Bivens began the 2023 season with the High–A Eugene Emeralds, and was promoted to the Double–A Richmond Flying Squirrels after six games. In 27 appearances for Richmond, he registered a 5–4 record and 3.69 ERA with 72 strikeouts across 78 innings pitched.

Bivens was invited to major league spring training in 2024. He began the year with Triple–A Sacramento, recording a 2.81 ERA with 36 strikeouts and 8 saves across 21 games. Bivens was named the Pacific Coast League pitcher of the month for the month of May.

On June 16, 2024, Bivens was selected to the 40-man roster and promoted to the major leagues for the first time. In his debut later that day, he earned his first career win, going 3 innings, striking out 4 and allowing one hit, a home run by Nolan Schanuel. Bivens completed the 2024 season with a 3–1 record, 1 save, a 3.14 ERA, and 37 strikeouts across 48 2/3 innings, having appeared in 27 games.

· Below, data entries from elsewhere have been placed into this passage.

(** run from the empty trace *)
Definition run {A} (m : M A) : (exn + A) * trace := m [].

End Effects.

Notation "x <- m ;; k" := (Effects.bind m (λ x, k))
  (at level 100, m at next level, right associativity, only parsing).
Notation "m ;;; k" := (Effects.bind m (λ _, k))
  (at level 100, right associativity, only parsing).

(** ** src/ai_reviewer.py *)

Module ai_reviewer.
Import PyStr PyRe Effects.

Definition MAX_INPUT_LENGTH : nat := 500.
Definition MAX_RETRIES : nat := 3.

(** [Literal["error", "warning", "info"]] *)
Inductive Severity := error | warning | info.
(** [Literal["bug", "security", "performance", "readability"]] *)
Inductive Category := bug | security | performance | readability.

#[global] Instance Severity_eq_dec : EqDecision Severity.
Proof. solve_decision. Defined.

Definition Severity_str (s : Severity) : string :=
  match s with error => "error" | warning => "warning" | info => "info" end.
Definition Category_str (c : Category) : string :=
  match c with
  | bug => "bug" | security => "security"
  | performance => "performance" | readability => "readability"
  end.

Record ReviewComment := mkReviewComment {
  file_path : string;
  line_number : Z;
  severity : Severity;
  category : Category;
  comment : string
}.

Record ReviewResponse := mkReviewResponse {
  comments : list ReviewComment;
  summary : string
}.

(** *** [_sanitize_input] *)

(** a markdown link: the pattern [\[ ( [^\]]* ) \] \( [^)]* \)] (its pieces
    set apart by spaces here), replaced by [\1].  After the opening
    bracket the label runs to the first closing bracket and the target to
    the first closing parenthesis. *)
Definition match_link (s : string) : option (string * nat) :=
  r1 ← literal "[" s;
  '(label, r2) ← span_until "]"%char r1;
  r3 ← literal "(" r2;
  '(url, _) ← span_until ")"%char r3;
  Some (label, (String.length label + String.length url + 4)%nat).

(** a markdown image: the link pattern after a [!], replaced by [\1] *)
Definition match_image (s : string) : option (string * nat) :=
  r ← literal "!" s;
  '(label, n) ← match_link r;
  Some (label, S n).

(** [(.*?)] before a [*]: the shortest text, without a newline, that a
    [*] follows; the text and the rest from that [*] on *)
Fixpoint span_lazy_star (s : string) : option (string * string) :=
  match s with
  | EmptyString => None
  | String c rest =>
      if Ascii.eqb c "*"%char then Some (EmptyString, s)
      else if Ascii.eqb c LF then None
      else '(g, r) ← span_lazy_star rest; Some (String c g, r)
  end.

(** [\*{1,3}(.*?)\*{1,3}] with the opening run taking [k] stars *)
Definition emphasis_try (k : nat) (s : string) : option (string * nat) :=
  '(g, r) ← span_lazy_star (drop k s);
  Some (g, (k + String.length g + count_run "*"%char 3 r)%nat).

(** the opening run is greedy: [k] stars first, then fewer *)
Fixpoint emphasis_from (k : nat) (s : string) : option (string * nat) :=
  match k with
  | O => None
  | S k' =>
      match emphasis_try k s with
      | Some m => Some m
      | None => emphasis_from k' s
      end
  end.

(** [\*{1,3}(.*?)\*{1,3}], replaced by [\1] *)
Definition match_emphasis (s : string) : option (string * nat) :=
  emphasis_from (count_run "*"%char 3 s) s.

(** [^#{1,6}\s+] with [re.MULTILINE], replaced by the empty string *)
Definition match_heading (prev : option ascii) (s : string)
  : option (string * nat) :=
  let at_line_start :=
    match prev with None => true | Some c => Ascii.eqb c LF end in
  let hashes := count_run "#"%char 6 s in
  let spaces := count_space (drop hashes s) in
  if at_line_start && (1 <=? hashes)%nat && (1 <=? spaces)%nat
  then Some (EmptyString, (hashes + spaces)%nat)
  else None.

(** [`{1,3}], replaced by the empty string *)
Definition match_backticks (s : string) : option (string * nat) :=
  let n := count_run "`"%char 3 s in
  if (1 <=? n)%nat then Some (EmptyString, n) else None.

(** the five [re.sub] calls of [_sanitize_input] *)
Definition strip_images : string → string := re_sub (λ _, match_image).
Definition strip_emphasis : string → string := re_sub (λ _, match_emphasis).
Definition strip_links : string → string := re_sub (λ _, match_link).
Definition strip_headings : string → string := re_sub match_heading.
Definition strip_backticks : string → string := re_sub (λ _, match_backticks).

Definition _sanitize_input (text : string) : string :=
  if negb (nonempty text) then ""
  else
    let sanitized := strip_images text in
    let sanitized := strip_emphasis sanitized in
    let sanitized := strip_links sanitized in
    let sanitized := strip_headings sanitized in
    let sanitized := strip_backticks sanitized in
    if (MAX_INPUT_LENGTH <? String.length sanitized)%nat
    then take MAX_INPUT_LENGTH sanitized
    else sanitized.

(** *** [AIReviewer] *)

Record AIReviewer := mkAIReviewer {
  _api_key : string;
  _project_context : string;
  _is_mock : bool
}.

(** [AIReviewer.__init__] *)
Definition AIReviewer_init (api_key project_context : string) : AIReviewer :=
  mkAIReviewer api_key project_context
    (String.eqb api_key "mock" || negb (nonempty api_key)).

Bivens made the Giants' Opening Day roster in 2025. Over 54 appearances for the team, he compiled a 4-3 record and 4.00 ERA in 81 innings, recording three saves and 61 strikeouts.

Bivens was optioned to Triple-A Sacramento to begin the 2026 season. On September 9, 2026, Bivens was designated for assingment.

===Kansas City Royals===
On September 12, 2026, Bivens was claimed off of waivers by the Kansas City Royals.